Entidades sindicais, lideradas pela Confederação Geral do Trabalho (CGT) na França, fizeram, na última terça-feira (12), uma greve geral e manifestações contra a reforma trabalhista apresentada pelo presidente Emmanuel Macron. O governo francês quer aprovar a reforma no dia 22 de setembro.

O texto apresentado por Macron prevê medidas que facilitam as demissões, estabelecem um teto para indenizações e dão maior flexibilidade às contratações. Também há a possibilidade de sobrepor as negociações individuais aos acordos coletivos para empresas com até 50 funcionários.

A Federação Sindical Mundial (FSM), entidade à qual a Central dos Trabalhadores e Trabalhadoras do Brasil (CTB) é filiada, emitiu uma nota em solidariedade a greve geral.

Leia abaixo a íntegra:

A Federação Sindical Mundial expressa sua solidariedade com sua organização afiliada, a FNIC-CGT, por sua decisão de se mobilizar massivamente e atacar em 12 de setembro.

Nós apoiamos plenamente o chamado para fortalecer a luta nos próximos dias e pedimos abertamente que a classe trabalhadora da França intensifique suas lutas contra as políticas anti-trabalhistas dos novos e antigos governos.

A Federação Sindical Mundial, que representa 92 milhões de trabalhadores nos cinco continentes do mundo, amplia sua solidariedade à classe trabalhadora e ao povo da França e os convida a continuar sua luta contra as políticas antilaborais da União Europeia e do governo francês. Seu objetivo é intensificar a exploração dos trabalhadores para aumentar os lucros do capitalismo.

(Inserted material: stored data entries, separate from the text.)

Lemma conversions_ignore_accepted_tag_witness :
  heap sample_int_char_42 !! 16 = Some {| typ := 2; ptr := 42 |} /\
  heap sample_int_char_42 !! 20 = Some {| typ := 3; ptr := 42 |} /\
  fst (ToUnsignedByte.wycc__toUnsignedByte (Hdr := sample_header) 16
         sample_int_char_42) =
    fst (ToUnsignedByte.wycc__toUnsignedByte (Hdr := sample_header) 20
           sample_int_char_42).
Proof.
  split; [vm_compute; reflexivity |]. split; [vm_compute; reflexivity |].
  apply (conversions_ignore_accepted_tag (Hdr := sample_header)
           sample_int_char_42 16 20
           {| typ := 2; ptr := 42 |} {| typ := 3; ptr := 42 |});
    vm_compute; reflexivity.
Defined.

Lemma toUnsignedInt_after_toUnsignedByte_witness :
  wycc_obj_consistent (wycc_lib_h := sample_header) {| typ := 4; ptr := 42 |} = true /\
  exists h' w'',
    ToUnsignedInt.wycc__toUnsignedInt (Hdr := sample_header) 17
      (snd (ToUnsignedByte.wycc__toUnsignedByte (Hdr := sample_header) 16
              sample_int_42)) = (Returned h', w'') /\
    heap w'' !! h' = Some {| typ := 2; ptr := 42 |}.
Proof.
  split; [reflexivity |].
  destruct (toUnsignedInt_after_toUnsignedByte (Hdr := sample_header)
              sample_int_42 16 {| typ := 2; ptr := 42 |} 17
              (snd (ToUnsignedByte.wycc__toUnsignedByte (Hdr := sample_header) 16
                      sample_int_42))
              ltac:(vm_compute; reflexivity) ltac:(vm_compute; reflexivity)
              ltac:(reflexivity))
    as (h' & w'' & Hrun & Hnew & _).
  exists h', w''. split; [exact Hrun | exact Hnew].
Defined.

Lemma toUnsignedByte_after_toUnsignedByte_witness :
  wycc_obj_consistent (wycc_lib_h := sample_header) {| typ := 4; ptr := 42 |} = true /\
  exists h' w'',
    ToUnsignedByte.wycc__toUnsignedByte (Hdr := sample_header) 17
      (snd (ToUnsignedByte.wycc__toUnsignedByte (Hdr := sample_header) 16
              sample_int_42)) = (Returned h', w'') /\
    heap w'' !! h' = Some {| typ := 4; ptr := 42 |} /\
    h' <> 17.
Proof.
  split; [reflexivity |].
  exact (toUnsignedByte_after_toUnsignedByte (Hdr := sample_header)
           sample_int_42 16 {| typ := 2; ptr := 42 |} 17
           (snd (ToUnsignedByte.wycc__toUnsignedByte (Hdr := sample_header) 16
                   sample_int_42))
           ltac:(vm_compute; reflexivity) ltac:(vm_compute; reflexivity)
           ltac:(reflexivity)).
Defined.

A FSM junta sua voz com os trabalhadores da França que exigem o respeito dos seus justos direitos contra os assaltos da política anti-trabalhista da União Européia e seus governos, que ataca com a mesma brutalidade dos trabalhadores em todos os países.

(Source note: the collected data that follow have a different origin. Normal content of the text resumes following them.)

Lemma firstSet_exact (grammar : Grammar) :
  exists first,
    firstSet grammar = Returns first /\
    kept (StdMap.keys grammar) (firstUniverse grammar) first /\
    forall A x, In x (sets_get A first) <-> firstOf grammar A x.
Proof.
  destruct (firstSet_returns grammar) as (first & R & Hk & S).
  exists first. split; [exact R|]. split; [exact Hk|].
  assert (Hin : In EPSILON (firstUniverse grammar)) by now left.
  pose proof (@incl_terminals_universe grammar) as HU.
  pose proof (rules_within_grammar grammar HU) as HW.
  intros A x. split.
  - revert A x. apply (@firstLoop_sound grammar (firstFuel grammar)
                         (emptySets grammar) first).
    + apply kept_emptySets.
    + intros A x. now rewrite sets_get_emptySets.
    + exact R.
  - intros (prods & prod & HA & Hp & Hne & D).
    destruct (HW A prods HA) as [HK HP].
    assert (St : forall B q p, In (B, q) grammar -> In p q ->
                   firstProd grammar B p (first, false) = (first, false)).
    { intros B q p HB Hq. eapply firstPass_stable; eauto. }
    destruct (@firstProd_stable_scan grammar _ _ (@first_keys_in grammar) Hin
                A prod (first, false) Hk HK (HP prod Hp) Hne
                (St A prods prod HA Hp)) as (f & F1 & F2).
    destruct (@derives_complete grammar _ _ (@first_keys_in grammar) Hin
                (first, false) Hk HW St (tokens_of prod) x D A f HK
                (HP prod Hp) F1) as [H|[-> ->]]; [exact H|].
    now apply F2.
Qed.

(** X16.  The FIRST sets [firstSet] returns are exactly the sets the rules
    define, for every grammar: [x] is in the set of [A] if and only if some
    production of [A] with at least one token derives [x], where the literal
    epsilon token gives Epsilon, a token that is not a key gives itself, a
    key gives what it derives other than Epsilon and is passed over when it
    derives Epsilon, and a production passed to its end gives Epsilon. *)
Theorem first_sets_characterised (grammar : Grammar) :
  exists first,
    firstSet grammar = Returns first /\
    forall A x, In x (sets_get A first) <-> firstOf grammar A x.
Proof.
  destruct (firstSet_exact grammar) as (first & R & _ & H).
  exists first. split; [exact R | exact H].
Qed.

Lemma firstOfScan_incl tokens first grammar result r flag :
  firstOfScan tokens first grammar result = Some (r, flag) -> incl result r.
Proof.
  revert result. induction tokens as [|token rest IH]; intros result; simpl.
  - intros [= <- _]. apply incl_refl.
  - destruct (StdMap.find token grammar).
    + destruct (StdMap.find token first) as [firstToken|]; [|discriminate].
      assert (I : incl result
                    (fold_left
                       (fun r sym =>
                          if sym =? EPSILON then r else fst (StdSet.insert sym r))
                       firstToken result)).
      { intros x Hx. apply In_fold_insert_butEpsilon. now left. }
      destruct (StdSet.mem EPSILON firstToken).
      * intros E x Hx. apply (IH _ E). now apply I.
      * now intros [= <- _].
    + intros [= <- _] x Hx. apply In_insert. now right.
Qed.

Lemma firstOfScan_passed grammar first done result :
  passedBy grammar first done ->
  exists result',
    incl result result' /\
    forall rest,
      firstOfScan (done ++ rest) first grammar result =
      firstOfScan rest first grammar result'.
Proof.
  revert result. induction done as [|t done IH]; intros result P.
  - exists result. split; [apply incl_refl | reflexivity].
  - destruct (P t (or_introl eq_refl)) as (Hk & ft & F & He).
    destruct (IH (fold_left
                    (fun r sym =>
                       if sym =? EPSILON then r else fst (StdSet.insert sym r))
                    ft result)) as (result' & I & H).
    { intros u Hu. apply P. now right. }
    exists result'. split.
    + intros x Hx. apply I. apply In_fold_insert_butEpsilon. now left.
    + intros rest. simpl.
      destruct (StdMap.find t grammar); [|congruence].
      rewrite F. apply mem_In in He. rewrite He. apply H.
Qed.

Section FollowSound.
Variable grammar : Grammar.
Variable first : SetMap.
Variable startSymbol : string.
Variables K U : list string.
Hypothesis keys_in_K : forall t, StdMap.find t grammar <> None -> In t K.
Hypothesis first_total :
  forall t, StdMap.find t grammar <> None -> StdMap.find t first <> None.
Hypothesis first_within :
  forall t s x, StdMap.find t first = Some s -> In x s -> x <> EPSILON -> In x U.

Lemma followScan_sound A prods prod pre B done rest st st' flag :
  kept K U (fst st) -> In B K -> terminals_in grammar U rest ->
  In (A, prods) grammar -> In prod prods ->
  tokens_of prod = (pre ++ B :: done ++ rest)%list ->
  StdMap.find B grammar <> None ->
  passedBy grammar first done ->
  justified (followOf grammar first startSymbol) (fst st) ->
  followScan grammar first B rest st = Some (st', flag) ->
  justified (followOf grammar first startSymbol) (fst st') /\
  (flag = true -> passedBy grammar first (done ++ rest)).
Proof.
  intros Hk HB HT HA Hp E HBk. revert done st Hk HT E.
  induction rest as [|beta rest IH]; intros done st Hk HT E P J S.
  - simpl in S. injection S as <- <-. split; [exact J|].
    intros _. now rewrite app_nil_r.
  - assert (HT' : terminals_in grammar U rest).
    { intros t Ht. apply HT. now right. }
    destruct (firstOfScan_passed (@nil string) P) as (res & _ & Hres).
    assert (D : forall r f x,
               firstOfScan (beta :: rest) first grammar res = Some (r, f) ->
               In x r -> followOf grammar first startSymbol B x).
    { intros r f x Hr Hx. rewrite <- Hres in Hr.
      eapply follow_right; eauto. }
    cbn [followScan] in S. cbn [firstOfScan] in D.
    destruct (StdMap.find beta grammar) as [ps|] eqn:F.
    + destruct (StdMap.find beta first) as [firstBeta|] eqn:F1;
        [|discriminate].
      assert (HU : forall x, In x firstBeta -> x <> EPSILON -> In x U).
      { intros x Hx Hne. exact (first_within beta F1 Hx Hne). }
      pose proof (@addButEpsilon_grows K U B firstBeta st Hk HB HU) as G.
      assert (J1 : justified (followOf grammar first startSymbol)
                     (fst (addButEpsilon B firstBeta st))).
      { apply justified_addButEpsilon; [exact J|]. intros x Hx Hne.
        assert (Hx1 : In x (fold_left
                       (fun r sym =>
                          if sym =? EPSILON then r else fst (StdSet.insert sym r))
                       firstBeta res)).
        { apply In_fold_insert_butEpsilon. right. now split. }
        destruct (StdSet.mem EPSILON firstBeta).
        - destruct (firstOfScan rest first grammar
                      (fold_left
                         (fun r sym =>
                            if sym =? EPSILON then r
                            else fst (StdSet.insert sym r))
                         firstBeta res)) as [[r f]|] eqn:R.
          + apply (D r f x eq_refl). now apply (firstOfScan_incl _ _ _ _ R).
          + now elim (firstOfScan_total grammar first first_total rest _ R).
        - now apply (D _ false x eq_refl). }
      destruct (StdSet.mem EPSILON firstBeta) eqn:M.
      * assert (P' : passedBy grammar first (done ++ [beta])).
        { intros t Ht. apply in_app_or in Ht.
          destruct Ht as [Ht|[<-|[]]]; [now apply P|].
          split; [congruence|]. exists firstBeta. split; [exact F1|].
          now apply mem_In. }
        destruct (IH (done ++ [beta])%list _ (grows_kept G) HT') as [I1 I2];
          auto.
        { now rewrite <- app_assoc. }
        split; [exact I1|]. rewrite <- app_assoc in I2. exact I2.
      * injection S as <- <-. split; [exact J1 | discriminate].
    + injection S as <- <-. split; [|discriminate].
      apply justified_add; [exact J|].
      apply (D _ false beta eq_refl). apply In_insert. now left.
Qed.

A classe trabalhadora em cada país, organizada em sindicatos militantes, de classe, democráticos, internacionalistas e em aliança social com camponeses pobres, trabalhadores independentes, movimentos juvenis e mulheres, tem o poder de reverter esta política e abrir o caminho para uma alternativa, em favor dos povos, um mundo sem exploração e sem barbarismo capitalista, um mundo de prosperidade e paz.